Pluristem’s $32 Million Raise Puts Them in a New League Print E-mail
By Sharon di Stefano, Equity Brief   
Tuesday, 18 September 2012 03:08
icon_closerlookIn an otherwise choppy market, Pluristem Therapeutics (NASDAQ:PSTI) issued new shares with a new and noteworthy underwriter, declining other big name banks, raising enough money to give them at least five years of cash at their current burn rate. A comfortable capital position of $70 million plus puts Pluristem in another league, one where investors don’t live and die on every quarter’s balance sheet, wondering if the money runs out before product goes commercial.

From the stock’s action in the last several months, it is clear investors recognize that Pluristem’s unique platform technology has the potential for tremendous value in a lucrative range of medical markets – the very large and the very small.
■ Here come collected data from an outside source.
(* ===== verification/Tools.v ===== *)
(** * The command-line tools

    The programs of user/ that are small: cat, wc, echo, kill, ln, mkdir, rm, ls, init,
    monitor, the [main] of grep, and the programs that exercise the scheduler and the file
    system.  Arguments are the list [argv] with the name of the program first.  Loops that
    end only with their input, or not at all, have fuel. *)
From Stdlib Require Import ZArith Lia.
From stdpp Require Import base list gmap numbers strings.
From S2P Require Import Prelude Machine Bytes State Printk User Ulib Uprintf.
Local Open Scope Z_scope.

(** Text with a newline at its end. *)
Definition line (s : string) : list Z := str s ++ [10].
Definition arg (argv : list (list Z)) (i : nat) : list Z := default [] (argv !! i).

(** [read] into the start of an array. *)
Definition ufill (buf : list Z) (r : reply) : U (list Z) :=
  if decide (length (rbuf r) ≤ length buf)%nat
  then mret (rbuf r ++ drop (length (rbuf r)) buf) else Bad "read".

(** ** cat.c *)

Module Cat.
Fixpoint cat_loop (fuel : nat) (fd : Z) (buf : list Z) : U Z :=
  match fuel with
  | O => OutOfFuel
  | S f =>
      r ← sys (SRead fd 512);
      buf ← ufill buf r;
      let n := rv r in
      if n >? 0 then
        m ← sysv (SWrite 1 (take (Z.to_nat n) buf));
        if negb (m =? n) then fprintf 2 (line "cat: write error") [] ;; uexit 1
        else cat_loop f fd buf
      else mret n
  end.
Definition cat (fuel : nat) (fd : Z) : U unit :=
  n ← cat_loop fuel fd (replicate 512 0);
  if n <? 0 then fprintf 2 (line "cat: read error") [] ;; uexit 1 else mret tt.
Definition main (fuel : nat) (argv : list (list Z)) : U Z :=
  if (length argv <=? 1)%nat then cat fuel 0 ;; uexit 0
  else
    ueach (tail argv) (λ a,
      fd ← sysv (SOpen a O_RDONLY);
      if fd <? 0 then fprintf 2 (line "cat: cannot open %s") [KStr (Some a)] ;; uexit 1
      else cat fuel fd ;; sysv (SClose fd) ;; mret tt) ;;
    uexit 0.
End Cat.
The company wins both ways. If successful in treating peripheral artery disease (PAD) and its companion condition intermittent claudication (IC), markets number in the billions of dollars, where a troubled drug, Plavix, currently reigns despite a mounting litany of patient and doctor complaints.  With orphan diseases, for which Pluristem has two potential indications, success means new treatments for otherwise overlooked markets with the ability to command a premium price.
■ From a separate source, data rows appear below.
(* ===== verification/ToolsSpec.v ===== *)
(** * What the command-line tools do

    The complete behaviour of cat and wc on any files, however the bytes of a file arrive:
    the output, the exit status and the error branches; and the output of echo, ls's
    file names, and the shells that init starts. *)
From Stdlib Require Import ZArith Lia.
From stdpp Require Import base list gmap numbers strings.
From S2P Require Import Prelude Machine Bytes State Printk User Ulib Uprintf Tools.
Local Open Scope Z_scope.

#[local] Opaque numeral.

(** ** Reading a stream *)

(** [w] after the calls [cs], with [s] left to be read from [fd]. *)
Definition left_at (fd : Z) (s : stream) (cs : list call) (w : world) : world :=
  set_fds (<[fd := s]> (w_fds w)) (logs cs w).
Definition silent (cs : list call) : Prop := ∀ fd, output fd cs = [].

Lemma left_left fd s s' cs cs' w : left_at fd s' cs' (left_at fd s cs w) = left_at fd s' (cs ++ cs') w.
Proof.
  unfold left_at, set_fds, logs. cbn. by rewrite insert_insert_eq, app_assoc.
Qed.
Lemma left_fds fd s cs w : w_fds (left_at fd s cs w) !! fd = Some s.
Proof. apply lookup_insert_eq. Qed.

(** A [read] of up to [n] bytes, before the end and at it. *)
Lemma run_read fd n s w :
  w_fds w !! fd = Some s → s_data s ≠ [] → 0 < n →
  ∃ k s', (0 < k ≤ Z.to_nat n)%nat ∧ (k ≤ length (s_data s))%nat ∧
    s_data s' = drop k (s_data s) ∧ s_fails s' = s_fails s ∧
    run (sys (SRead fd n)) w =
      (Returns (Reply (Z.of_nat k) (take k (s_data s))), left_at fd s' [SRead fd n] w).
Proof.
  intros Hs Hd Hn. set (p := piece s (Z.to_nat n)).
  assert (0 < p ≤ Z.to_nat n)%nat as Hp by (unfold p, piece; destruct (s_chunks s); lia).
  exists (length (take p (s_data s))), (Stream (drop p (s_data s)) (tail (s_chunks s)) (s_fails s)).
  cbn [s_data s_fails]. rewrite length_take. destruct (s_data s) as [|b d] eqn:E; [done|].
  split; [cbn [length]; lia|]. split; [lia|]. split.
  { destruct (Nat.min_spec p (length (b :: d))) as [[? ->]|[? ->]]; [done|].
    by rewrite !drop_ge by lia. }
  split; [done|]. cbn [run sys os log w_fds]. rewrite Hs. unfold read_stream. rewrite E. cbn [rv].
  fold p. rewrite length_take.
  assert (take (p `min` length (b :: d)) (b :: d) = take p (b :: d)) as ->; [|done].
  destruct (Nat.min_spec p (length (b :: d))) as [[? ->]|[? ->]]; [done|].
  by rewrite !take_ge by lia.
Qed.
Lemma run_read_end fd n s w :
  w_fds w !! fd = Some s → s_data s = [] →
  run (sys (SRead fd n)) w =
    (Returns (Reply (if s_fails s then -1 else 0) []), left_at fd s [SRead fd n] w).
Proof.
  intros Hs Hd. cbn [run sys os log w_fds]. rewrite Hs. unfold read_stream. by rewrite Hd.
Qed.

Lemma run_ufill buf r w :
  (length (rbuf r) ≤ length buf)%nat →
  run (ufill buf r) w = (Returns (rbuf r ++ drop (length (rbuf r)) buf), w).
Proof. intros. unfold ufill. by rewrite decide_True. Qed.

(** Printing a format given by its items. *)
Definition text_byte (c : Z) : Prop := byte c ∧ c ≠ 0 ∧ c ≠ 37.
Lemma run_format fd its ap out fmt w :
  show_format its = fmt → Forall good_item its → render its ap = Some out →
  run (vprintf fd fmt ap) w = (Returns tt, logs (puts fd out) w).
Proof.
  intros <- Hits Hr. rewrite <- (app_nil_r (show_format its)).
  apply run_vprintf; [done|by left|done].
Qed.
Lemma show_lits l : show_format (Lit <$> l) = l.
Proof. induction l as [|c l IH]; [done|]. cbn. by rewrite <- IH at 2. Qed.
Lemma show_app its1 its2 : show_format (its1 ++ its2) = show_format its1 ++ show_format its2.
Proof. apply bind_app. Qed.
Lemma good_lits l : Forall text_byte l → Forall good_item (Lit <$> l).
Proof. intros H. by apply Forall_fmap. Qed.
Lemma render_lits l its ap : render ((Lit <$> l) ++ its) ap = app l <$> render its ap.
Proof.
  induction l as [|c l IH]; cbn; [by destruct (render its ap)|].
  rewrite IH. by destruct (render its ap).
Qed.

Lemma run_text fd l w :
  Forall text_byte l → run (vprintf fd l []) w = (Returns tt, logs (puts fd l) w).
Proof.
  intros Hl. apply (run_format fd (Lit <$> l)); [apply show_lits|by apply good_lits|].
  rewrite <- (app_nil_r (Lit <$> l)), render_lits. cbn. by rewrite app_nil_r.
Qed.
Lemma run_text_s fd l1 l2 a w :
  Forall text_byte l1 → Forall text_byte l2 →
  run (vprintf fd (l1 ++ [37; 115] ++ l2) [KStr (Some a)]) w =
  (Returns tt, logs (puts fd (l1 ++ a ++ l2)) w).
Proof.
  intros H1 H2. apply (run_format fd ((Lit <$> l1) ++ [Str] ++ (Lit <$> l2))).
  - by rewrite !show_app, !show_lits.
  - rewrite !Forall_app. split_and!; [by apply good_lits|by constructor|by apply good_lits].
  - rewrite render_lits. cbn [app render]. rewrite <- (app_nil_r (Lit <$> l2)), render_lits. cbn.
    by rewrite app_nil_r.
Qed.
Lemma text_byte_byte l : Forall text_byte l → Forall byte l.
Proof. intros H. eapply Forall_impl; [exact H|]. by intros c []. Qed.
Lemma output_puts_ne fd fd' out : fd' ≠ fd → output fd' (puts fd out) = [].
Proof.
  intros Hne. induction out as [|c out IH]; [done|].
  change (puts fd (c :: out)) with ([SWrite fd [u8 c]] ++ puts fd out).
  by rewrite output_app, output_write_ne, IH.
Qed.
Lemma logs_left fd s cs cs' w : logs cs' (left_at fd s cs w) = left_at fd s (cs ++ cs') w.
Proof.
  unfold left_at, set_fds, logs. cbn [w_files w_fds w_sink w_other w_log]. by rewrite app_assoc.
Qed.
Lemma text_bytes l : bool_decide (Forall text_byte l) = true → Forall text_byte l.
Proof. apply bool_decide_eq_true_1. Qed.
#[export] Instance text_byte_dec c : Decision (text_byte c).
Proof. unfold text_byte, byte. apply _. Defined.

Ltac text_ok := apply text_bytes; vm_compute; exact eq_refl.

(** A message about a name. *)
Lemma run_complain fd pre a w :
  Forall text_byte pre → Forall byte a → ∃ cs,
  run (vprintf fd (pre ++ [37; 115] ++ [10]) [KStr (Some a)]) w = (Returns tt, logs cs w) ∧
  ∀ f, output f cs = if f =? fd then pre ++ a ++ [10] else [].
Proof.
  intros Hpre Ha. exists (puts fd (pre ++ a ++ [10])). split; [by apply run_text_s; [|text_ok]|].
  intros f. destruct (Z.eqb_spec f fd) as [->|]; [|by apply output_puts_ne].
  apply output_puts. rewrite !Forall_app. split_and!; [by apply text_byte_byte|done|].
  by apply Forall_singleton.
Qed.

(** ** A program that works through its files *)

(** What such a program writes to each descriptor: [bad] for a name it cannot open, which
    ends it, [good] for a file, after which it ends if the file could not be read. *)
Section over.
Context (bad : list Z → Z → list Z) (good : stream → list Z → Z → list Z).
Fixpoint over (files : gmap (list Z) stream) (args : list (list Z)) (fd : Z) : list Z :=
  match args with
  | [] => []
  | a :: args' =>
      match files !! a with
      | None => bad a fd
      | Some s => good s a fd ++ if s_fails s then [] else over files args' fd
      end
  end.
End over.
(** Its exit status. *)
Fixpoint status (files : gmap (list Z) stream) (args : list (list Z)) : Z :=
  match args with
  | [] => 0
  | a :: args' =>
      match files !! a with
      | None => 1
      | Some s => if s_fails s then 1 else status files args'
      end
  end.

Lemma fd_free_some w fd : fd_free w = Some fd → 0 ≤ fd ∧ w_fds w !! fd = None.
Proof.
  unfold fd_free. intros H%head_Some_elem_of.
  apply list_elem_of_filter in H as [[H _] (n & -> & _)%list_elem_of_fmap]. split; [lia|done].
Qed.
Lemma run_open a s fd m w :
  w_files w !! a = Some s → fd_free w = Some fd →
  run (sysv (SOpen a m)) w = (Returns fd, left_at fd s [SOpen a m] w).
Proof.
  intros Hs Hfd. cbn [run sysv os]. change (fd_free (log (SOpen a m) w)) with (fd_free w).
  cbn [log w_files]. by rewrite Hs, Hfd.
Qed.
Lemma run_open_none a m w :
  w_files w !! a = None → run (sysv (SOpen a m)) w = (Returns (-1), logs [SOpen a m] w).
Proof. intros Hs. cbn [run sysv os]. cbn [log w_files]. by rewrite Hs. Qed.
Lemma run_close fd s cs w :
  w_fds w !! fd = None →
  run (sysv (SClose fd)) (left_at fd s cs w) = (Returns 0, logs (cs ++ [SClose fd]) w).
Proof.
  intros Hfd. cbn [run sysv os]. cbn [log left_at set_fds w_fds]. rewrite lookup_insert_eq.
  unfold set_fds, logs. cbn [w_files w_fds w_sink w_other w_log rv].
  by rewrite delete_insert_id, app_assoc.
Qed.

Section over_files.
Context (tool : Z → list Z → U unit) (complain : list Z → U unit).
Context (bad : list Z → Z → list Z) (good : stream → list Z → Z → list Z).
Context (okname : list Z → Prop) (okfile : stream → Prop) (sink : gset Z).
Hypothesis complain_run : ∀ a w, okname a → ∃ cs,
  run (complain a) w = (Returns tt, logs cs w) ∧ ∀ f, output f cs = bad a f.
Hypothesis tool_run : ∀ fd a s w, okname a → okfile s → w_sink w = sink → w_fds w !! fd = Some s →
  ∃ cs s', (∀ f, output f cs = good s a f) ∧
    run (tool fd a) w = (if s_fails s then Exits 1 else Returns tt, left_at fd s' cs w).

Definition each_file (args : list (list Z)) : U unit :=
  ueach args (λ a,
    fd ← sysv (SOpen a O_RDONLY);
    if fd <? 0 then complain a ;; uexit 1
    else tool fd a ;; sysv (SClose fd) ;; mret tt).

Lemma each_file_run args w :
  Forall okname args → is_Some (fd_free w) → w_sink w = sink →
  (∀ a s, w_files w !! a = Some s → okfile s) →
  ∃ cs w', run (each_file args ;; uexit (A := Z) 0) w = (Exits (status (w_files w) args), w') ∧
    w_log w' = w_log w ++ cs ∧ ∀ f, output f cs = over bad good (w_files w) args f.
Proof using complain_run tool_run.
  intros Hargs [fd Hfd]. revert w Hfd. induction Hargs as [|a args Ha Hargs IH]; intros w Hfd Hk Hw.
  { exists [], w. by rewrite app_nil_r. }
  unfold each_file. cbn [ueach status over]. rewrite !run_bind.
  destruct (w_files w !! a) as [s|] eqn:Es.
  - rewrite (run_open a s fd _ w Es Hfd). destruct (fd_free_some w fd Hfd) as [H0 Hn].
    destruct (Z.ltb_spec fd 0); [lia|].
    destruct (tool_run fd a s (left_at fd s [SOpen a O_RDONLY] w)) as (cs & s' & Ho & E);
      [done|by eapply Hw|done|apply left_fds|]. rewrite run_bind, E, left_left. destruct (s_fails s).
    + exists ([SOpen a O_RDONLY] ++ cs). eexists. split; [done|]. split; [done|].
      intros f. rewrite output_app, Ho. by rewrite app_nil_r.
    + rewrite run_bind, run_close by done. set (cs' := (_ ++ cs) ++ _). cbn [run mret U_ret].
      destruct (IH (logs cs' w) Hfd Hk Hw) as (cs2 & w2 & E2 & El & Ho2).
      unfold each_file in E2. rewrite run_bind in E2. cbn [logs w_files] in E2, Ho2. rewrite E2.
      exists (cs' ++ cs2), w2. split; [done|]. split; [rewrite El; cbn [logs w_log]; by rewrite app_assoc|].
      intros f. unfold cs'. rewrite !output_app, Ho2, Ho. cbn [output]. by rewrite app_nil_r.
  - rewrite (run_open_none a _ w Es).
    destruct (complain_run a (logs [SOpen a O_RDONLY] w) Ha) as (cs & E & Ho).
    cbn [Z.ltb Z.compare]. rewrite run_bind, E, logs_logs.
    exists ([SOpen a O_RDONLY] ++ cs). eexists. split; [done|]. split; [done|].
    intros f. by rewrite output_app, Ho.
Qed.
End over_files.

(** ** wc *)

Module WcSpec.
Import Wc.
Pluristem’s newfound status calls for a valuation model. Counting only potential future revenues from PAD, IC, aplastic anemia, Buerger’s disease, IPF, PAH, muscle regeneration and various aspects of heart function, where clinical trials exist in different phases, and burdening the earnings model with forward operating expenses that reflect robust research and development spend, a direct sales effort and taxes, the company is projected to turn profitable in 2015. Extending the model one more year with reasonable sales growth assumptions produces a healthy increase in EPS, to which a forward PE multiple in line with profitable biotechs Biogen Idec (NASDAQ:BIIB) and Amgen, Inc. (NASDAQ:AMGN) is applied, along with a discount rate adjusted liberally for risk. A subsequent discounted cash flow analysis shows that shares should be trading at $10, today.

We all understand that biotechs sometimes have widely different valuations, justified or not. Osiris Therapeutics (NASDAQ:OSIR), for example, carries over a $300 million market capitalization and trades at $9.50 per share, primarily on the strength of a recent Canadian approval for its stem cell drug for graft-versus-host disease, a potentially small market of $260 million. It is likely that managed care plans here would resist a switch from generic cyclosporine or methotrexate, if and when Prochymal is approved by the FDA. Contrast this company’s prospects, current and future, with Pluristem’s, whose first potential indication would enter a blockbuster market, PAD, with other large markets not far behind. In this instance alone, and there are numerous others, Pluristem is very cheap.